В фильме «Криминальное чтиво» – этом до сих пор наиважнейшем откровении кинематографического постмодернизма – Квентину Тарантино удалось продемонстрировать свою онтологическую глухоту в полной мере – образцово. При этом он не пытался ни прятаться, ни уклоняться, ни дистанцироваться от общего смыла, что в «век тревоги» не раз провоцировало многоразличные виды онтологического кокетства.
Со всей своей дикой непосредственностью Тарантино вроде бы даже воздавал Богу Богово. Один из главных героев фильма, едва ли не протагонист, гангстер Джулс, ни на минуту ни расставался с мыслью о божественном вмешательстве в его судьбу, особенно после чудесного избавления от шальных пуль, и склонялся к тому, чтобы стать праведником, расстаться с криминалом, «ходить по земле, пока Бог не приведет туда, куда хочет привести».
Конечно, страсть и одержимость, с которыми Джулс стремился сделать свой главный жизненный выбор, постоянно цитируя книгу пророка Иезекииля (главу 25-ю, стих 17-й – о трудном пути праведника), не могли скрыть очевидную наивность духовных притязаний гангстера. Но эта наивность вовсе не умаляла амбиции Джулса. Причина, по которой горячность и внутренняя устремленность Джулса фатально обессмысливались, не в нем самом, но в том знаменитом завораживающем (почти как искусительные речи линчевского Бобби Перу) разговорном контексте фильма («пустословной» поэтике Тарантино), который приводил к общему знаменателю чисто эйфорического удовольствия («кайфа») и религиозную риторику Джулса, и его размышления (вместе с напарником Винсентом) о гашиш-барах, сериальных пилотах, о Тони Скалистом Ужасе, не побоявшемся отмассировать стопу Мии Уоллес (новой жены криминального авторитета Марселаса Уоллеса), и – на закуску – о биг кахуна бургерах, этом «краеугольном камне здорового питания».
Выбор в пользу чего-то главного, который замыслил сделать Джулс, обречен у Тарантино изначально. Как бы ни старался раскаяться кающийся разбойник, в «Криминальном чтиве» главное было заведомо неотличимо от второстепенного и тонуло в стихии этого второстепенного, превращая в главное (оно же второстепенное) все, что только ни сказано с экрана. В своей «краеугольности» биг кахуна бургер в общем-то неотличим от книги пророка Иезекииля, а также четвертьфунтового французского роял бургера и классического биг-мака. В виртуозно «замусоренных» диалогах несущественное было доведено у Тарантино до такой выдающейся концентрации, которая втягивала и страстные религиозные речи Джулса в стихию «бла-бла-бла».
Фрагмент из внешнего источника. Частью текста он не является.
Fixpoint json_toks (o : nat) (v : json) : list jsmntok_t :=
  match v with
  | JPrim s => [Tok JSMN_PRIMITIVE (Z.of_nat o) (Z.of_nat (o + length s)) 0]
  | JStr s => [Tok JSMN_STRING (Z.of_nat o + 1) (Z.of_nat (o + 1 + length s)) 0]
  | JNode obj w its =>
      Tok (if obj then JSMN_OBJECT else JSMN_ARRAY) (Z.of_nat o)
          (Z.of_nat (o + length (json_text v))) (items_count its)
      :: items_toks true (o + 1 + length w) its
  end
with items_toks (first : bool) (o : nat) (its : items) : list jsmntok_t :=
  match its with
  | INil => []
  | ICons w key v w' rest =>
      let sep := (if first then [] else [44]) ++ w in
      let o1 := (o + length sep)%nat in
      let o2 := (o1 + length (key_text key))%nat in
      key_toks o1 key ++ json_toks o2 v ++
      items_toks false (o2 + length (json_text v) + length w') rest
  end.

(** Which trees are texts of JSON. *)
Definition is_ws (c : Z) : bool := mem c [9; 13; 10; 32].
Definition ws (s : bytes) : Prop := Forall (fun c => is_ws c = true) s.

Definition prim_char (c : Z) : bool := (32 <? c) && (c <? 127) && negb (ends_primitive c).

Definition prim_ok (s : bytes) : Prop :=
  match s with
  | [] => False
  | c :: _ => mem c [123; 91; 34] = false /\ Forall (fun c => prim_char c = true) s
  end.

Inductive str_body : bytes -> Prop :=
  | body_nil : str_body []
  | body_char c s : mem c [0; 34; 92] = false -> str_body s -> str_body (c :: s)
  | body_escape e s : is_simple_escape e = true -> str_body s -> str_body (92 :: e :: s)
  | body_hex a b c d s : Forall (fun h => isxdigit h = true) [a; b; c; d] -> str_body s ->
      str_body (92 :: 117 :: a :: b :: c :: d :: s).

Definition key_ok (key : option (bytes * bytes * bytes)) : Prop :=
  match key with
  | None => True
  | Some (k, w1, w2) => str_body k /\ ws w1 /\ ws w2
  end.

Fixpoint json_ok (v : json) : Prop :=
  match v with
  | JPrim s => prim_ok s
  | JStr s => str_body s
  | JNode _ w its => ws w /\ items_ok its
  end
with items_ok (its : items) : Prop :=
  match its with
  | INil => True
  | ICons w key v w' rest => ws w /\ key_ok key /\ json_ok v /\ ws w' /\ items_ok rest
  end.

Scheme json_mind := Induction for json Sort Prop
  with items_mind := Induction for items Sort Prop.
Combined Scheme json_items_ind from json_mind, items_mind.

(** * The scanners on such texts *)

Section Scan.
Context (js : bytes).

Lemma at_cons o c s : drop o js = c :: s ->
    js !! o = Some c /\ (o < length js)%nat /\ drop (S o) js = s.
Proof.
    intros H. split; [|split].
    - replace o with (o + 0)%nat by lia. rewrite <- lookup_drop, H. done.
    - assert (length (drop o js) = length (c :: s)) as Hl by (by rewrite H).
      rewrite length_drop in Hl. cbn in Hl. lia.
    - replace (S o) with (o + 1)%nat by lia. by rewrite <- drop_drop, H.
Qed.

Lemma at_app o x s : drop o js = x ++ s -> drop (o + length x) js = s.
Proof. intros H. by rewrite <- drop_drop, H, drop_app_length. Qed.

Lemma at_len o x s : drop o js = x ++ s -> (0 < length x)%nat -> (o + length x <= length js)%nat.
Proof.
    intros H Hx. assert (length (drop o js) = length (x ++ s)) as Hl by (by rewrite H).
    rewrite length_drop, length_app in Hl. lia.
Qed.

(** A character of the text is there for the scanners. *)
Lemma peek_char p c : js !! p = Some c -> c <> 0 -> peek js (length js) p = Some (Some c).
Proof.
    intros Hc H0. apply lookup_lt_Some in Hc as Hl. unfold peek.
    rewrite (proj2 (Nat.ltb_lt _ _)), Hc by done. cbn. by rewrite (proj2 (Z.eqb_neq _ _)).
Qed.

Lemma hex_digits_read a b c d o s : drop o js = a :: b :: c :: d :: s ->
    Forall (fun h => isxdigit h = true) [a; b; c; d] ->
    hex_digits 4 js (length js) o = Some (Some (o + 4)%nat).
Proof.
    intros Ha Hh. apply Forall_cons_1 in Hh as [Xa Hh]. apply Forall_cons_1 in Hh as [Xb Hh].
    apply Forall_cons_1 in Hh as [Xc Hh]. apply Forall_cons_1 in Hh as [Xd _].
    assert (forall h, isxdigit h = true -> h <> 0) as Hnz.
    { intros h Hx ->. by vm_compute in Hx. }
    apply at_cons in Ha as (Ra & La & Hb). apply at_cons in Hb as (Rb & Lb & Hc).
    apply at_cons in Hc as (Rc & Lc & Hd). apply at_cons in Hd as (Rd & Ld & _).
    cbn [hex_digits].
    rewrite (peek_char o a), (peek_char (S o) b), (peek_char (S (S o)) c), (peek_char (S (S (S o))) d) by auto.
    cbn [mbind option_bind]. rewrite Xa, Xb, Xc, Xd. do 2 f_equal. lia.
Qed.

Lemma string_end_read s : str_body s -> forall fuel o suf, drop o js = s ++ 34 :: suf ->
    (length s < fuel)%nat -> string_end fuel js (length js) o = Some (StrEnd (o + length s)).
Proof.
    induction 1 as [|c s Hc _ IH|e s He _ IH|a b c d s Hh _ IH]; intros fuel o suf Hat Hf;
      (destruct fuel as [|fuel]; [cbn [length] in Hf; lia|]); cbn [string_end];
      apply at_cons in Hat as (Hr & Hl & Hat).
    - rewrite (peek_char o 34) by done. cbn. by rewrite Nat.add_0_r.
    - cbn [length] in *. unfold mem in Hc. cbn [existsb] in Hc. b2p.
      rewrite (peek_char o c) by done. cbn [mbind option_bind].
      rewrite (proj2 (Z.eqb_neq c 34)) by done.
      unfold chr_backslash. rewrite (proj2 (Z.eqb_neq c 92)) by done. cbn [andb].
      rewrite (IH fuel (S o) suf) by (done || lia). do 2 f_equal. lia.
    - cbn [length app] in *. apply at_cons in Hat as (Hr' & Hl' & Hat).
      rewrite (peek_char o 92) by done. cbn [mbind option_bind].
      change (92 =? 34) with false. change (92 =? chr_backslash) with true.
      cbn [andb]. rewrite (proj2 (Nat.ltb_lt _ _)) by lia. rewrite Hr'. cbn [mbind option_bind]. rewrite He.
      rewrite (IH fuel (S (S o)) suf) by (done || lia). do 2 f_equal. lia.
    - cbn [length app] in *. apply at_cons in Hat as (Hr' & Hl' & Hat).
      rewrite (peek_char o 92) by done. cbn [mbind option_bind].
      change (92 =? 34) with false. change (92 =? chr_backslash) with true.
      cbn [andb]. rewrite (proj2 (Nat.ltb_lt _ _)) by lia. rewrite Hr'. cbn [mbind option_bind].
      change (is_simple_escape 117) with false. change (117 =? 117) with true. cbn [andb].
      rewrite (hex_digits_read a b c d (S (S o)) (s ++ 34 :: suf)) by done. cbn [mbind option_bind].
      replace (S (S (S o) + 4 - 1)) with (o + 6)%nat by lia.
      rewrite (IH fuel (o + 6)%nat suf); [do 2 f_equal; lia| |lia].
      apply (at_app (S (S o)) [a; b; c; d]) in Hat. cbn [length] in Hat.
      replace (o + 6)%nat with (S (S o) + 4)%nat by lia. done.
Qed.

  (** What may follow a primitive: the end of the text or one of its delimiters. *)
Definition delimited (suf : bytes) : Prop :=
    match suf with [] => True | c :: _ => ends_primitive c = true end.

Lemma ends_primitive_nz c : ends_primitive c = true -> (c =? 0) = false.
Proof. intros H. destruct (Z.eqb_spec c 0) as [->|]; [by vm_compute in H|done]. Qed.
(* ===== verification/HttpAuth.v ===== *)
(** * HttpAuth: the HTTP Authorization header (est_server_http.c)

    The parsers of the Basic, Digest and Bearer credentials and
    [mg_parse_auth_header], which accepts the mode the context is configured for
    and stores the user name on the connection.

    [mg_parse_auth_hdr_digest] works on a copy of MAX_AUTH_HDR_LEN bytes.  When
    the header is longer the copy is not terminated and the code reads the stack
    behind it; the model reads a NUL there. *)

From S2P Require Import Prelude.
From S2P Require Import SafeC.
From S2P Require Import EstTypes.
From S2P Require Import EstState.
From S2P Require Import EstUtil.
From S2P Require Import HttpParse.
From S2P Require Import HttpIO.
From S2P Require Import EnhCertAuth.

Definition EST_BEARER_TOKEN_STR : bytes := lit "Bearer ".

(** The zeroed header of [est_create_ah]. *)
Definition empty_ah : EST_HTTP_AUTH_HDR :=
  Build_EST_HTTP_AUTH_HDR AUTH_NONE None None None None None None None None None.

Definition MAX_AUTH_HDR_LEN : Z := 256 + EST_MAX_PATH_SEGMENT_LEN.

(** Gobble initial spaces. *)
Definition gobble (s : bytes) : bytes := drop (skip_spaces (length s) s 0) s.

(** Does the text at [name] start with [word]?  [memcmp_s(name, n, word, n, &i)]. *)
Definition name_is (buf : bytes) (name : nat) (word : bytes) : bool :=
  let n := Z.of_nat (length word) in
  snd (memcmp_s (Some (drop name buf)) n (Some word) n 0) =? 0.

(** The characters of a string that are hashed: [strnlen_s] of them. *)
Definition bounded (max : Z) (s : bytes) : bytes := take (Z.to_nat max) (cstr s).

Section HttpAuth.
Context {L : OpenSSL}.

(** The MD5 of the parts of a digest, in hexadecimal. *)
Definition md5_hex (parts : list bytes) : bytes := est_hex_to_str (EVP_md5 (concat parts)).

(** ** est_server_generate_auth_digest (est_server.c)

    The help for an application that checks Digest credentials.  The parts that were
    not sent count as empty; 32 bytes are read at [HA1].  Neither the start of the
    digest nor the allocation of the result is checked. *)
Definition est_server_generate_auth_digest (ah : option EST_HTTP_AUTH_HDR) (HA1 : option bytes)
    : M (option bytes) :=
  match ah, HA1 with
  | None, _ | _, None => mret None
  | Some ah, Some ha1 =>
      let colon := lit ":" in
      let part max v := bounded max (default [] v) in
      if negb EVP_DigestInit_md5 || (length ha1 <? 32)%nat then null_deref else
      let ha2 := md5_hex [lit "POST"; colon; part MAX_REALM (ah_uri ah)] in
      let digest := md5_hex [take 32 ha1; colon; part MAX_NONCE (ah_nonce ah); colon;
                             part MAX_NC (ah_nc ah); colon; part MAX_NONCE (ah_cnonce ah); colon;
                             lit "auth"; colon; ha2] in
      rv ← alloc;
      if negb rv then null_deref else mret (Some digest)
  end.

Definition est_create_ah : M (option EST_HTTP_AUTH_HDR) :=
  ok ← alloc; mret (if ok : bool then Some empty_ah else None).

(** ** Basic *)

Definition mg_parse_auth_hdr_basic (auth_header : bytes) (ah : EST_HTTP_AUTH_HDR)
    : M EST_HTTP_AUTH_HDR :=
  let value := gobble (drop 6 (cstr auth_header)) in
  '(len, both) ← est_base64_decode_at (take 6 (cstr auth_header)) value (MAX_UIDPWD * 2 + 2);
  if (len <=? 0) || (MAX_UIDPWD * 2 + 2 <=? len) then mret ah else
  match strstr_s both len (lit ":") 1 with
  | (_, None) => mret ah
  | (_, Some possible_pw) =>
    if rd both 0 =? chr_colon then
      if len >? 1 then
        pwd ← strndup_m (drop (possible_pw + 1) both) MAX_UIDPWD;
        mret (set_ah_mode (set_ah_pwd ah pwd) AUTH_BASIC)
      else mret ah
    else
      let tk := strtok_s both (Some 0%nat) (Some len) (Some (lit ":")) None in
      match tk_token tk with
      | None => mret (set_ah_mode ah AUTH_BASIC)
      | Some value =>
          user ← strndup_m (drop value (tk_buf tk)) MAX_UIDPWD;
          match tk_ptr tk with
          | None => null_deref
          | Some save_ptr =>
              pwd ← strndup_m (drop save_ptr (tk_buf tk)) MAX_UIDPWD;
              mret (set_ah_mode (set_ah_pwd (set_ah_user ah user) pwd) AUTH_BASIC)
          end
      end
  end.

(** ** Digest *)

(** One name and value: the buffer, the rest, the name and the value. *)
Definition digest_item (buf : bytes) (s : nat) : bytes * nat * nat * nat :=
  let s0 := skip_spaces (length buf) buf s in
  let '(buf1, s1, name) := skip_quoted buf s0 (lit "=") (lit " ") 0 in
  if rd buf1 s1 =? chr_dquote then
    let '(buf2, s2, value) := skip_quoted buf1 (S s1) [chr_dquote] (lit " ") chr_backslash in
    (buf2, if rd buf2 s2 =? chr_comma then S s2 else s2, name, value)
  else
    let '(buf2, s2, value) := skip_quoted buf1 s1 (lit ", ") (lit " ") 0 in
    (buf2, s2, name, value).

(** The assignment a name selects. *)
Definition digest_assign (buf : bytes) (name value : nat) (ah : EST_HTTP_AUTH_HDR)
    : M EST_HTTP_AUTH_HDR :=
  let dup n := strndup_m (drop value buf) n in
  if name_is buf name (lit "username") then v ← dup MAX_UIDPWD; mret (set_ah_user ah v)
  else if name_is buf name (lit "cnonce") then v ← dup MAX_NONCE; mret (set_ah_cnonce ah v)
  else if name_is buf name (lit "response") then v ← dup MAX_RESPONSE; mret (set_ah_response ah v)
  else if name_is buf name (lit "uri") then v ← dup MAX_REALM; mret (set_ah_uri ah v)
  else if name_is buf name (lit "qop") then v ← dup MAX_QOP; mret (set_ah_qop ah v)
  else if name_is buf name (lit "nc") then v ← dup MAX_NC; mret (set_ah_nc ah v)
  else if name_is buf name (lit "nonce") then v ← dup MAX_NONCE; mret (set_ah_nonce ah v)
  else mret ah.

(** Every round consumes a nonempty name, so the buffer's length bounds them. *)
Fixpoint digest_loop (fuel : nat) (buf : bytes) (s : nat) (ah : EST_HTTP_AUTH_HDR)
    : M EST_HTTP_AUTH_HDR :=
  match fuel with
  | O => mret ah
  | S f =>
    let '(buf', s', name, value) := digest_item buf s in
    if rd buf' name =? 0 then mret ah
    else ah' ← digest_assign buf' name value ah; digest_loop f buf' s' ah'
  end.

Definition mg_parse_auth_hdr_digest (auth_header : bytes) (ah : EST_HTTP_AUTH_HDR)
    : M EST_HTTP_AUTH_HDR :=
  let '(_, buf) := strcpy_s (replicate (Z.to_nat MAX_AUTH_HDR_LEN) 0) MAX_AUTH_HDR_LEN
                     (Some (drop 7 (cstr auth_header))) in
  digest_loop (S (length buf)) buf 0 (set_ah_mode ah AUTH_DIGEST).

(** ** Bearer token *)

Definition mg_parse_auth_hdr_token (auth_header : bytes) (ah : EST_HTTP_AUTH_HDR)
    : M EST_HTTP_AUTH_HDR :=
  let s := gobble (drop (length EST_BEARER_TOKEN_STR - 1) (cstr auth_header)) in
  '(len, value_decoded) ← est_base64_decode_at (take 6 (cstr auth_header)) s (MAX_AUTH_TOKEN_LEN * 2);
  if (len <=? 0) || (MAX_AUTH_TOKEN_LEN * 2 <=? len) then mret ah
  else if negb (rd s 0 =? 0) then
    token ← strndup_m value_decoded MAX_AUTH_TOKEN_LEN;
    mret (set_ah_mode (set_ah_token ah token) AUTH_TOKEN)
  else mret ah.

(** ** mg_parse_auth_header *)

(** The checks on the parsed credentials. *)
Definition mg_check_auth (ah : EST_HTTP_AUTH_HDR) : M EST_HTTP_AUTH_HDR_RESULT :=
  if bool_decide (ah_mode ah = AUTH_DIGEST)
     && (negb (bool_decide (is_Some (ah_uri ah))) || negb (bool_decide (is_Some (ah_nonce ah)))
         || negb (bool_decide (is_Some (ah_nc ah))) || negb (bool_decide (is_Some (ah_cnonce ah))))
  then mret EST_AUTH_HDR_BAD
  else match ah_user ah with
       | None => if bool_decide (ah_mode ah = AUTH_TOKEN) then mret EST_AUTH_HDR_GOOD
                 else mret EST_AUTH_HDR_BAD
       | Some user =>
           if bool_decide (ah_mode ah = AUTH_TOKEN) then mret EST_AUTH_HDR_GOOD
           else
             conn ← get_conn;
             let '(_, uid) := strcpy_s (replicate (Z.to_nat MG_UID_MAX) 0) MG_UID_MAX
                                (Some user) in
             _ ← put_conn (set_c_user_id (cstr uid) conn);
             mret EST_AUTH_HDR_GOOD
       end.

(** Parse with one of the parsers above; a NULL [ah] is dereferenced. *)
Definition mg_parse_with (parse : bytes -> EST_HTTP_AUTH_HDR -> M EST_HTTP_AUTH_HDR)
    (auth_header : bytes) (ah : option EST_HTTP_AUTH_HDR)
    : M (EST_HTTP_AUTH_HDR_RESULT * option EST_HTTP_AUTH_HDR) :=
  match ah with
  | None => null_deref
  | Some a => a' ← parse auth_header a; pr ← mg_check_auth a'; mret (pr, Some a')
  end.

Definition mg_parse_auth_header (ah : option EST_HTTP_AUTH_HDR)
    : M (EST_HTTP_AUTH_HDR_RESULT * option EST_HTTP_AUTH_HDR) :=
  ctx ← get_ctx;
  hdr ← mg_get_header (lit "Authorization");
  match hdr with
  | None => mret (EST_AUTH_HDR_MISSING, ah)
  | Some auth_header =>
    if mg_strncasecmp auth_header (lit "Digest ") 7 =? 0 then
      if negb (bool_decide (auth_mode ctx = AUTH_DIGEST)) then mret (EST_AUTH_HDR_BAD, ah)
      else mg_parse_with mg_parse_auth_hdr_digest auth_header ah
    else if mg_strncasecmp auth_header (lit "Basic ") 6 =? 0 then
      if negb (bool_decide (auth_mode ctx = AUTH_BASIC)) then mret (EST_AUTH_HDR_BAD, ah)
      else mg_parse_with mg_parse_auth_hdr_basic auth_header ah
    else if mg_strncasecmp auth_header EST_BEARER_TOKEN_STR (length EST_BEARER_TOKEN_STR) =? 0 then
      if negb (bool_decide (auth_mode ctx = AUTH_TOKEN)) then mret (EST_AUTH_HDR_BAD, ah)
      else mg_parse_with mg_parse_auth_hdr_token auth_header ah
    else match ah with
         | None => null_deref
         | Some a => mret (EST_AUTH_HDR_BAD, Some (set_ah_mode a AUTH_FAIL))
         end
  end.

End HttpAuth.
Кажется, даже попади к Тарантино, в его разговорную мясорубку абсолютно бескомпромиссный религиозный императив: «На том стою и не могу иначе», – ему тоже не удержать высокого духовного напряжения.
«На том стою – могу иначе» – этот остроумный и, кажется, никем не авторизированный перифраз слов Лютера применительно к постмодернистскому образу мысли выражает в нем нечто «краеугольное» – незадачливость. В отличие от «века тревоги», который всегда был преисполнен драматическим ощущением потери общего смысла (как бы далеко во времени ни была отнесена эта потеря и как бы глубоко в подсознание ни была она запрятана), век постмодернистский, даже в случае прямого контакта с фундаментальной сущностью («на том стою»), перестал испытывать какую-либо внутреннюю соотнесенность с ней или ответственность (тем более вину) перед ней. Ее изначальное превосходство перед важнейшими откровениями фастфуда перестало быть очевидным («могу иначе»). И чем больше Джулс старался в фильме Тарантино быть пастырем, тем необязательность и даже фиктивность его усилий была только очевиднее. И никакой авторской тревоги по этому поводу. Ее не было и в помине: имеющий уши да не слышит – даже трубный глас.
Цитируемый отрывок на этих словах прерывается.